KEY RESPONSIBILITIES
Technical Leadership & Architecture
Own the end-to-end architecture of multi-agent systems — from LLM reasoning layers to React dashboards, Python, and Java microservices.
Define technical standards, design patterns, and coding practices for the AI platform engineering pod.
Lead design reviews, ensuring systems are scalable, secure, observable, and maintainable.
Evaluate emerging AI frameworks and tools; make adoption decisions that balance innovation with production reliability.
Drive migration of rule-based financial workflows to LLM-native agentic pipelines.
Agentic AI Engineering
Architect multi-agent orchestration using LangGraph, AutoGen, or CrewAI — supporting tool use, memory, planning, and reflection loops.
Design stateful agent memory systems combining short-term context windows with long-term vector stores for financial workflows.
Build reliable prompt engineering strategies with versioning, A/B testing, and rollback capabilities.
Implement compliance-aware guardrails: PII masking, hallucination detection, regulatory disclosure injection.

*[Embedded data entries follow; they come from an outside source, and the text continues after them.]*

(** * Document scanner: edge-support scoring pipeline (scanner.cpp)

    A shallow embedding of [scanner.cpp] (and of the linker stub of
    [omp_stubs.c]), the properties of its natural language specification,
    and further properties of the code.

    - C++ [int] is modelled by [Z] with 32-bit two's complement wrap-around
      written out ([CInt]); [double] and [float] are IEEE-754 binary64 and
      binary32 numbers in the Standard Library's [SpecFloat] model
      ([F64], [F32]), each operation rounded on its own, so that every
      definition evaluates.
    - [std::vector] is [list]; a reference to a vector element is the index
      of its slot.
    - The OpenCV primitives the program calls (image filters, contour
      extraction, polygon approximation, ...) are not part of the program:
      they are the operations of the class [OpenCV], and the theorems that
      quantify over the class hold for all their implementations.
      [std::sort] is a parameter as well.  The runs on concrete quads use
      the reference implementation [Ref].
    - [LOGD] calls only print; they are left out.  The [std::sort] that was
      added for the log output mutates the candidate vector and is kept. *)

From Stdlib Require Import ZArith List Bool Lia Permutation Sorted.
From Stdlib Require Import SpecFloat PrimFloat FloatOps.
Import ListNotations.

Oversee RAG pipeline design — chunking strategies, embedding model selection, retrieval optimisation, and re-ranking.
People & Delivery
Lead, mentor, and grow a team of 3–6 engineers; conduct regular 1:1s, code reviews, and career development conversations.

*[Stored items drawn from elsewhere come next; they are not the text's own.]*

(** * MCP-xjg: the line-delimited JSON-RPC tool servers

    A shallow embedding of the three server scripts of the repository
    ([xjg.py], [xavier.py], [xjg_backup.py]) and the properties of their
    protocol engine.

    - Python strings are sequences of Unicode code points ([pystr]).
    - A decoded JSON document is a Python value ([json]); a Python [dict]
      is an association list in insertion order.
    - What the scripts take from the interpreter, the standard library and
      the network ([json.loads], [repr], [urllib], [datetime]) is a field
      of the record [Runtime]; every statement holds for every runtime.
    - The body of the main loop runs in a monad that threads the global
      [initialized], collects what is written to standard output and what
      is fetched from the network, and propagates Python exceptions.
    - Diagnostics ([debug], written to standard error) are never parsed by
      the client and are left out of the trace; standard output is taken
      to accept every write. *)

From Stdlib Require Import List String Ascii Bool ZArith NArith Lia.
From Stdlib Require Import Floats.SpecFloat.
Import ListNotations.

Local Open Scope N_scope.

(* ===================================================================== *)
(** ** Python strings *)
(* ===================================================================== *)

Module PyStr.

(** A [str] is a sequence of code points; [len] counts code points. *)
Definition pystr := list N.

(** An ASCII literal of the source as a [str]. *)
Fixpoint u (s : string) : pystr :=
  match s with
  | EmptyString => []
  | String c r => N_of_ascii c :: u r
  end.

Fixpoint eqb (a b : pystr) : bool :=
  match a, b with
  | [], [] => true
  | x :: a', y :: b' => N.eqb x y && eqb a' b'
  | _, _ => false
  end.

Definition len (s : pystr) : N := N.of_nat (List.length s).

(** [str.isspace] on one code point: the white space of [str.split()] and
    [str.strip()] without argument. *)
Definition is_space (c : N) : bool :=
  ((9 <=? c) && (c <=? 13)) || ((28 <=? c) && (c <=? 32))
  || (c =? 0x85) || (c =? 0xA0) || (c =? 0x1680)
  || ((0x2000 <=? c) && (c <=? 0x200A))
  || (c =? 0x2028) || (c =? 0x2029) || (c =? 0x202F) || (c =? 0x205F)
  || (c =? 0x3000).

(** Line boundaries of [str.splitlines()], besides the pair CR LF. *)
Definition is_linebreak (c : N) : bool :=
  ((10 <=? c) && (c <=? 13)) || ((28 <=? c) && (c <=? 30))
  || (c =? 0x85) || (c =? 0x2028) || (c =? 0x2029).

Fixpoint lstrip (s : pystr) : pystr :=
  match s with
  | c :: r => if is_space c then lstrip r else s
  | [] => []
  end.

Definition rstrip (s : pystr) : pystr := rev (lstrip (rev s)).

(** [s.strip()] *)
Definition strip (s : pystr) : pystr := rstrip (lstrip s).

(** [s.split()]: the maximal runs of non-space code points; [cur] is the
    run being read, latest code point first. *)
Fixpoint split_from (s cur : pystr) : list pystr :=
  match s with
  | [] => match cur with [] => [] | _ => [rev cur] end
  | c :: r =>
      if is_space c
      then match cur with
           | [] => split_from r []
           | _ => rev cur :: split_from r []
           end
      else split_from r (c :: cur)
  end.

Definition split (s : pystr) : list pystr := split_from s [].

(** [s.replace(old, new)] for a pattern [old] of one code point. *)
Definition replace1 (old : N) (new s : pystr) : pystr :=
  flat_map (fun c => if c =? old then new else [c]) s.

(** [s.splitlines()]: a final line break opens no further line. *)
Fixpoint splitlines_from (s cur : pystr) : list pystr :=
  match s with
  | [] => match cur with [] => [] | _ => [rev cur] end
  | c :: r =>
      if c =? 13
      then match r with
           | 10 :: r' => rev cur :: splitlines_from r' []
           | _ => rev cur :: splitlines_from r []
           end
      else if is_linebreak c then rev cur :: splitlines_from r []
      else splitlines_from r (c :: cur)
  end.

Definition splitlines (s : pystr) : list pystr := splitlines_from s [].

(** [s.startswith(p)] *)
Fixpoint startswith (s p : pystr) : bool :=
  match p, s with
  | [], _ => true
  | x :: p', y :: s' => N.eqb x y && startswith s' p'
  | _ :: _, [] => false
  end.

(** [s[::-1]] *)
Definition reversed (s : pystr) : pystr := rev s.

(** Decimal digits, for [str(n)] of an [int]. *)
Fixpoint of_uint (d : Decimal.uint) : pystr :=
  match d with
  | Decimal.Nil => []
  | Decimal.D0 r => 48 :: of_uint r
  | Decimal.D1 r => 49 :: of_uint r
  | Decimal.D2 r => 50 :: of_uint r
  | Decimal.D3 r => 51 :: of_uint r
  | Decimal.D4 r => 52 :: of_uint r
  | Decimal.D5 r => 53 :: of_uint r
  | Decimal.D6 r => 54 :: of_uint r
  | Decimal.D7 r => 55 :: of_uint r
  | Decimal.D8 r => 56 :: of_uint r
  | Decimal.D9 r => 57 :: of_uint r
  end.

Definition of_N (n : N) : pystr := of_uint (N.to_uint n).

Definition of_Z (z : Z) : pystr :=
  match z with
  | Zneg p => 45 :: of_uint (Pos.to_uint p)
  | _ => of_uint (N.to_uint (Z.to_N z))
  end.

(** [sub] occurs in [s] as a contiguous run. *)
Definition contains (s sub : pystr) : Prop :=
  exists pre post, s = pre ++ sub ++ post.

End PyStr.
Import PyStr.


(* ===================================================================== *)
(** ** Python values, exceptions and the runtime *)
(* ===================================================================== *)

Module Py.

#[local] Set Warnings "-register-all".

(** What [json.loads] returns: [None], [bool], [int], [float], [str],
    [list], or a [dict] with [str] keys in insertion order. *)
Inductive json : Type :=
| JNull
| JBool (b : bool)
| JInt (z : Z)
| JFloat (f : spec_float)
| JStr (s : pystr)
| JArr (xs : list json)
| JObj (kvs : list (pystr * json)).

(** The exception classes the scripts tell apart, and those the
    interpreter raises on the operations they use. *)
Inductive exn_class :=
| AttributeError | TypeError | KeyError | IndexError | ValueError
| JSONDecodeError | URLError | BrokenPipeError | RecursionError
| OtherException.

(** An exception instance: its class and [str(e)]. *)
Record exn := Exn { exn_class_of : exn_class; exn_str : pystr }.

Inductive result (A : Type) : Type :=
| Ok (a : A)
| Raise (e : exn).
Arguments Ok {A} a.
Arguments Raise {A} e.

(** The object [urlopen] yields: its [status], and what
    [read().decode()] gives, a text or an exception. *)
Record http_response := HttpResponse {
  status : Z;
  read_decode : result pystr
}.

(** The interpreter, the standard library and the world outside. *)
Record Runtime := {
  (** [json.loads(s)]: the value decoded, or the exception raised, a
      [json.JSONDecodeError] on a malformed text or another one (a
      [RecursionError] on deep nesting, a [ValueError] on an integer
      of too many digits) *)
  json_loads : pystr -> result json;
  (** [repr(v)] *)
  py_repr : json -> pystr;
  (** [str(e)] of the error the interpreter raises, by class, for the
      object operated on and the attribute, key or index used *)
  error_text : exn_class -> json -> json -> pystr;
  (** [urllib.parse.quote(v)] *)
  quote : json -> result pystr;
  (** [urllib.request.urlopen(url, timeout=t)] *)
  urlopen : pystr -> Z -> result http_response;
  (** [int(v)] *)
  py_int : json -> result Z;
  (** [s.lower()] *)
  py_lower : pystr -> pystr;
  (** [datetime.date.today()], as a day number *)
  today : Z;
  (** [datetime.datetime.strptime(s, "%Y-%m-%d").date()]; [None] stands
      for the exception it raises *)
  strptime_ymd : json -> option Z;
  (** [d.strftime("%A, %B %d, %Y")] *)
  strftime_long : Z -> pystr
}.

Definition str (s : string) : json := JStr (u s).
Definition kv (k : string) (v : json) : pystr * json := (u k, v).

Fixpoint dict_lookup (k : pystr) (kvs : list (pystr * json)) : option json :=
  match kvs with
  | [] => None
  | (k', v) :: r => if PyStr.eqb k k' then Some v else dict_lookup k r
  end.

(** The value under the key [k] of a [dict], or [default]. *)
Definition dict_get (kvs : list (pystr * json)) (k : string) (default : json)
  : json :=
  match dict_lookup (u k) kvs with
  | Some v => v
  | None => default
  end.

(** [v == "lit"] for a [str] literal. *)
Definition eq_str (v : json) (lit : string) : bool :=
  match v with
  | JStr s => PyStr.eqb s (u lit)
  | _ => false
  end.

(** [v is not None] *)
Definition is_not_none (v : json) : bool :=
  match v with
  | JNull => false
  | _ => true
  end.

(** Truth value of [v], as [if v:] and [not v] test it. *)
Definition truthy (v : json) : bool :=
  match v with
  | JNull => false
  | JBool b => b
  | JInt z => negb (Z.eqb z 0)
  | JFloat (S754_zero _) => false
  | JFloat _ => true
  | JStr s => match s with [] => false | _ => true end
  | JArr xs => match xs with [] => false | _ => true end
  | JObj kvs => match kvs with [] => false | _ => true end
  end.
(** * chrome-bookmarks: the bookmark navigator and the favicon cache

    A shallow embedding of [src/lib/models.ts] and [src/scripts/bookmarks.ts].

    JavaScript values are modelled by the types the TypeScript declarations
    give them.  A position that can hold [undefined] at run time is an
    [option], with [None] for [undefined].  An exception ends the script, so
    a function that can throw returns a sum whose left side is the exception.
    The bookmark tree is never mutated by the script, hence an array of the
    tree is represented by its value (its elements, in order). *)

From Stdlib Require Import List Bool Arith Lia.
From stdpp Require Import base option list strings gmap.

Set Warnings "-register-all".

Local Open Scope string_scope.
Local Open Scope list_scope.

(** The character [U+0022], which delimits the argument of [open]. *)
Definition dquote : string := String (Ascii.ascii_of_nat 34) EmptyString.

(** ** src/lib/models.ts *)

Module Models.

Record MetaInfo : Type := mkMetaInfo
  { Description : option string;
    Thumbnail : option string;
    power_bookmark_meta : option string;
    Nickname : option string;
    ThemeColor : option string;
    Partner : option string;
    Bookmarkbar : option string }.

(** [interface Base]: the fields shared by folders and bookmarks. *)
Record Base : Type := mkBase
  { id : string;
    date_added : string;
    date_last_used : string;
    date_modified : option string;
    guid : string;
    meta_info : option MetaInfo;
    name : string }.

(** The tag field [type]: ["folder"] or ["url"]. *)
Inductive ItemType : Type := folder | url.

(** [Folder | Bookmark].  A folder owns its children and has no url; a
    bookmark has a url and no children. *)
Inductive Item : Type :=
| Folder (base : Base) (children : list Item)
| Bookmark (base : Base) (href : string).

Definition item_base (i : Item) : Base :=
  match i with Folder b _ => b | Bookmark b _ => b end.

Definition item_name (i : Item) : string := name (item_base i).

Definition item_type (i : Item) : ItemType :=
  match i with Folder _ _ => folder | Bookmark _ _ => url end.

Drive sprint planning, estimation, and delivery commitments in close partnership with the Product Manager.
Participate in senior technical hiring — define interview criteria and assess engineering bar.
Requirements
REQUIRED SKILLS & QUALIFICATIONS
Technical
5–8 years of full-stack engineering experience, with at least 1-2 years in AI/LLM product development.
Very strong problem solving capability . Doing HLD and LLD for a given problem
Good understanding of data structures , algorithms
Good Understanding of CI/CD pipelines and test driven development
Proven experience building production LLM-powered products — prompt engineering, agent orchestration, output validation.
Hands-on with LangChain, LangGraph, AutoGen, or equivalent agent frameworks.
Strong understanding of RAG, vector search, and embedding-based retrieval.
Experience with Kafka or similar message brokers; familiarity with event-driven architecture patterns.
Kubernetes, Docker, and cloud-native AWS experience at production scale.
Leadership & Soft Skills
Proven track record of leading engineering teams and delivering complex projects end-to-end.
Excellent communication — able to translate AI system behaviour to product, business, and compliance stakeholders.
Strong systems thinker with the ability to decompose complex financial workflows into reliable automated steps.
B.E. / B.Tech / M.Tech in Computer Science or equivalent; advanced degree a plus.